Sekiya, Hiroaki; Kowa, Hisatomo; Koga, Hinako; Takata, Mariko; Satake, Wataru; Futamura, Naonobu; Funakawa, Itaru; Jinnai, Kenji; Takahashi, Motonori; Kondo, Takeshi; Ueno, Yasuhiro; Kanagawa, Motoi; Kobayashi, Kazuhiro; Toda, Tatsushi.
Affiliation
  • Sekiya H; Division of Neurology/Molecular Brain Science, Kobe University Graduate School of Medicine, 7-5-1, Kusunoki-cho, Chuo-ku, Kobe, 650-0017, Japan.
  • Kowa H; Division of Neurology/Molecular Brain Science, Kobe University Graduate School of Medicine, 7-5-1, Kusunoki-cho, Chuo-ku, Kobe, 650-0017, Japan. kowa@med.kobe-u.ac.jp.
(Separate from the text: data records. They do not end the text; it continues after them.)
(** * The KNN image classifier camera demo (knn-image-classifier/demos/camera.js)

    A shallow embedding of the demo page: the module-level variables
    [training], [infoTexts], [model] and [video], the GUI set-up, the start-up
    sequence [bindPage] and the render loop [animate] together with the
    promise chain it hangs on [predictClass].  The calls the page makes on its
    collaborators (tf, the classifier, stats.js, the host) are recorded in a
    log, so that statements about "which call happens, how often and in which
    order" are statements about that log. *)

From stdpp Require Import base list strings pretty numbers.

Open Scope Z_scope.

(** ** JavaScript helpers *)
Module JS.

(** The result of [Math.max] on an array of integers: the empty spread
    [Math.max()] is [-Infinity]. *)
Inductive maxval : Type :=
| NegInfinity
| Finite (z : Z).

Definition max2 (a : maxval) (z : Z) : maxval :=
  match a with
  | NegInfinity => Finite z
  | Finite y => Finite (Z.max y z)
  end.

(** [Math.max(...xs)] *)
Definition Math_max (xs : list Z) : maxval := fold_left max2 xs NegInfinity.

(** [v > 0] *)
Definition gt0 (v : maxval) : bool :=
  match v with
  | NegInfinity => false
  | Finite z => 0 <? z
  end.

(** How a function body ends: normally, by a throw, or (an [async]
    function only) suspended for good on an [await] that never settles. *)
Inductive completion (A : Type) : Type :=
| Normal (a : A)
| Throw (msg : string)
| Suspended.
Arguments Normal {A} a.
Arguments Throw {A} msg.
Arguments Suspended {A}.

(** How a promise settles. *)
Inductive settled (A : Type) : Type :=
| Resolved (a : A)
| Rejected (msg : string).
Arguments Resolved {A} a.
Arguments Rejected {A} msg.

End JS.

(** ** The classifier *)
Module Knn.

(** Modelled from the spec: the classifier library
    (@tensorflow-models/knn-image-classifier) is not part of the demo's
    sources.  Its state, as far as the demo can observe it, is the ordered
    sequence of per-class example counts. *)
Record Classifier : Type := { classExampleCount : list Z }.

(** Modelled from the spec: [load(numClasses, k)] gives a classifier with
    [numClasses] classes and no stored example. *)
Definition load (numClasses : nat) (k : Z) : Classifier :=
  {| classExampleCount := replicate numClasses 0 |}.

(** Modelled from the spec: [train(frame, classIndex)] "increases that
    class's example count by one" and returns nothing.  The spec is silent
    on a class index outside [0, NUM_CLASSES); there the counts are left
    alone. *)
Definition addImage (m : Classifier) (classIndex : Z) : Classifier :=
  if 0 <=? classIndex
  then {| classExampleCount :=
            alter (λ c, c + 1) (Z.to_nat classIndex) (classExampleCount m) |}
  else m.

(** Modelled from the spec: [exampleCounts()], the current per-class
    counts. *)
Definition getClassExampleCount (m : Classifier) : list Z :=
  classExampleCount m.

(** Total number of stored examples. *)
Definition total (counts : list Z) : Z := foldr Z.add 0 counts.

(** Modelled from the spec: [predict] "fails only if invoked with zero
    total stored examples"; this is the condition of that failure
    branch. *)
Definition zero_example_failure (m : Classifier) : bool :=
  total (classExampleCount m) =? 0.

(** What [predictClass] resolves to. *)
Record Prediction (number : Type) : Type :=
  { classIndex : Z; confidences : list number }.
Arguments classIndex {number} _.
Arguments confidences {number} _.

End Knn.

Module Camera.
Import JS Knn.

Definition videoWidth : Z := 300.
Definition videoHeight : Z := 250.

(** Number of classes to classify *)
Definition NUM_CLASSES : nat := 3.

(** K value for KNN *)
Definition TOPK : Z := 10.

(** *** The page *)

(** A status span: [innerText] and [style.fontWeight]. *)
Record InfoText : Type := { innerText : string; fontWeight : string }.

(** The arrow functions registered on the buttons; both are assignments to
    [training]. *)
Inductive Listener : Type :=
| SetTraining (v : Z).

Record Button : Type :=
  { buttonText : string;
    mousedown : list Listener;
    mouseup : list Listener }.

(** Children appended to [document.body]: the [div] of class [i], holding
    button [i] and span [i], and the stats panel. *)
Inductive BodyChild : Type :=
| TrainingRow (i : nat)
| StatsDom.

(** The elements looked up by id: [style.display] and [textContent]. *)
Record Element : Type := { display : string; textContent : string }.

Record Video : Type :=
  { width : Z; height : Z; hasStream : bool; playing : bool }.

(** Calls on the collaborators, in the order they are made. *)
Inductive Call : Type :=
| StatsBegin
| StatsEnd
| FromPixels (image : nat)
| AddImage (image : nat) (classIndex : Z)
| GetClassExampleCount
| PredictClass (image : nat)
| Dispose (image : nat)
| RequestAnimationFrame
| GetUserMedia (w h : option Z).

(** The closure of the [.then] chain of one [predictClass] call: the
    variables [image] and [exampleCount] of the tick that made it, the array
    with the contents it had when [getClassExampleCount] returned it.  What
    is proved about the chain holds for any contents of that array. *)
Record Pending : Type := { p_image : nat; p_exampleCount : list Z }.

Record State : Type :=
  { training : Z;
    infoTexts : list InfoText;
    model : option Classifier;
    video : option Video;
    buttons : list Button;
    body : list BodyChild;
    loading : Element;
    main : Element;
    info : Element;
    nextImage : nat;          (* next tensor tf.fromPixels hands out *)
    inflight : list Pending;  (* unsettled predictClass promises *)
    frames : nat;             (* callbacks queued by requestAnimationFrame *)
    log : list Call }.

Definition set_training (v : Z) (s : State) : State :=
  {| training := v; infoTexts := infoTexts s; model := model s;
     video := video s; buttons := buttons s; body := body s;
     loading := loading s; main := main s; info := info s;
     nextImage := nextImage s; inflight := inflight s; frames := frames s;
     log := log s |}.

Definition set_infoTexts (v : list InfoText) (s : State) : State :=
  {| training := training s; infoTexts := v; model := model s;
     video := video s; buttons := buttons s; body := body s;
     loading := loading s; main := main s; info := info s;
     nextImage := nextImage s; inflight := inflight s; frames := frames s;
     log := log s |}.

Definition set_model (v : option Classifier) (s : State) : State :=
  {| training := training s; infoTexts := infoTexts s; model := v;
     video := video s; buttons := buttons s; body := body s;
     loading := loading s; main := main s; info := info s;
     nextImage := nextImage s; inflight := inflight s; frames := frames s;
     log := log s |}.

Definition set_video (v : option Video) (s : State) : State :=
  {| training := training s; infoTexts := infoTexts s; model := model s;
     video := v; buttons := buttons s; body := body s;
     loading := loading s; main := main s; info := info s;
     nextImage := nextImage s; inflight := inflight s; frames := frames s;
     log := log s |}.

Definition set_buttons (v : list Button) (s : State) : State :=
  {| training := training s; infoTexts := infoTexts s; model := model s;
     video := video s; buttons := v; body := body s;
     loading := loading s; main := main s; info := info s;
     nextImage := nextImage s; inflight := inflight s; frames := frames s;
     log := log s |}.

Definition set_body (v : list BodyChild) (s : State) : State :=
  {| training := training s; infoTexts := infoTexts s; model := model s;
     video := video s; buttons := buttons s; body := v;
     loading := loading s; main := main s; info := info s;
     nextImage := nextImage s; inflight := inflight s; frames := frames s;
     log := log s |}.

Definition set_loading (v : Element) (s : State) : State :=
  {| training := training s; infoTexts := infoTexts s; model := model s;
     video := video s; buttons := buttons s; body := body s;
     loading := v; main := main s; info := info s;
     nextImage := nextImage s; inflight := inflight s; frames := frames s;
     log := log s |}.

Definition set_main (v : Element) (s : State) : State :=
  {| training := training s; infoTexts := infoTexts s; model := model s;
     video := video s; buttons := buttons s; body := body s;
     loading := loading s; main := v; info := info s;
     nextImage := nextImage s; inflight := inflight s; frames := frames s;
     log := log s |}.

Definition set_info (v : Element) (s : State) : State :=
  {| training := training s; infoTexts := infoTexts s; model := model s;
     video := video s; buttons := buttons s; body := body s;
     loading := loading s; main := main s; info := v;
     nextImage := nextImage s; inflight := inflight s; frames := frames s;
     log := log s |}.

Definition set_nextImage (v : nat) (s : State) : State :=
  {| training := training s; infoTexts := infoTexts s; model := model s;
     video := video s; buttons := buttons s; body := body s;
     loading := loading s; main := main s; info := info s;
     nextImage := v; inflight := inflight s; frames := frames s;
     log := log s |}.

Definition set_inflight (v : list Pending) (s : State) : State :=
  {| training := training s; infoTexts := infoTexts s; model := model s;
     video := video s; buttons := buttons s; body := body s;
     loading := loading s; main := main s; info := info s;
     nextImage := nextImage s; inflight := v; frames := frames s;
     log := log s |}.

Definition set_frames (v : nat) (s : State) : State :=
  {| training := training s; infoTexts := infoTexts s; model := model s;
     video := video s; buttons := buttons s; body := body s;
     loading := loading s; main := main s; info := info s;
     nextImage := nextImage s; inflight := inflight s; frames := v;
     log := log s |}.

Definition set_log (v : list Call) (s : State) : State :=
  {| training := training s; infoTexts := infoTexts s; model := model s;
     video := video s; buttons := buttons s; body := body s;
     loading := loading s; main := main s; info := info s;
     nextImage := nextImage s; inflight := inflight s; frames := frames s;
     log := v |}.

(** *** Statements of the page: state passing with exceptions.  A throw
    keeps the mutations made before it.  For an [async] function [Throw]
    is the rejection of the promise it returned. *)
Definition Js (A : Type) : Type := State → completion A * State.

Definition ret {A} (a : A) : Js A := λ s, (Normal a, s).

Definition bind {A B} (c : Js A) (k : A → Js B) : Js B :=
  λ s, match c s with
       | (Normal a, s') => k a s'
       | (Throw msg, s') => (Throw msg, s')
       | (Suspended, s') => (Suspended, s')
       end.

Definition throw {A} (msg : string) : Js A := λ s, (Throw msg, s).

Definition suspend {A} : Js A := λ s, (Suspended, s).

(** [try { c } catch (e) { handler(e) }] *)
Definition try_catch {A} (c : Js A) (handler : string → Js A) : Js A :=
  λ s, match c s with
       | (Throw msg, s') => handler msg s'
       | r => r
       end.

(** [await p] for a promise whose fate the host decides. *)
Definition await {A} (p : option (settled A)) : Js A :=
  match p with
  | Some (Resolved a) => ret a
  | Some (Rejected msg) => throw msg
  | None => suspend
  end.

Definition get : Js State := λ s, (Normal s, s).

Definition modify (f : State → State) : Js () := λ s, (Normal (), f s).

Notation "x <~ c ;; k" := (bind c (λ x, k))
  (at level 100, c at next level, right associativity).
Notation "c ;;; k" := (bind c (λ _, k))
  (at level 100, right associativity).

Definition call (c : Call) : Js () := modify (λ s, set_log (log s ++ [c]) s).

Definition when (b : bool) (c : Js ()) : Js () := if b then c else ret ().

(** [for (let i = from; i < from + n; i++) body(i)] *)
Fixpoint for_ (from n : nat) (body : nat → Js ()) : Js () :=
  match n with
  | O => ret ()
  | S n' => body from ;;; for_ (S from) n' body
  end.

(** The initial module state: [infoTexts = []], [training = -1], [model]
    and [video] not yet assigned; the page shows the loading indicator. *)
Definition initial : State :=
  {| training := -1; infoTexts := []; model := None; video := None;
     buttons := []; body := [];
     loading := {| display := "block"; textContent := "" |};
     main := {| display := "none"; textContent := "" |};
     info := {| display := "none"; textContent := "" |};
     nextImage := 0%nat; inflight := []; frames := 0%nat; log := [] |}.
  • Koga H; Department of Rehabilitation Science, Kobe University Graduate School of Health Sciences, 7-10-2 Tomogaoka, Suma-ku, Kobe, 654-0142, Japan. kowa@med.kobe-u.ac.jp.
  • Takata M; Division of Neurology/Molecular Brain Science, Kobe University Graduate School of Medicine, 7-5-1, Kusunoki-cho, Chuo-ku, Kobe, 650-0017, Japan.
  • Satake W; Division of Neurology/Molecular Brain Science, Kobe University Graduate School of Medicine, 7-5-1, Kusunoki-cho, Chuo-ku, Kobe, 650-0017, Japan.
  • Futamura N; Division of Neurology/Molecular Brain Science, Kobe University Graduate School of Medicine, 7-5-1, Kusunoki-cho, Chuo-ku, Kobe, 650-0017, Japan.
  • Funakawa I; Department of Neurology, National Hospital Organization Hyogo-Chuo Hospital, Sanda, Japan.
  • Jinnai K; Department of Neurology, National Hospital Organization Hyogo-Chuo Hospital, Sanda, Japan.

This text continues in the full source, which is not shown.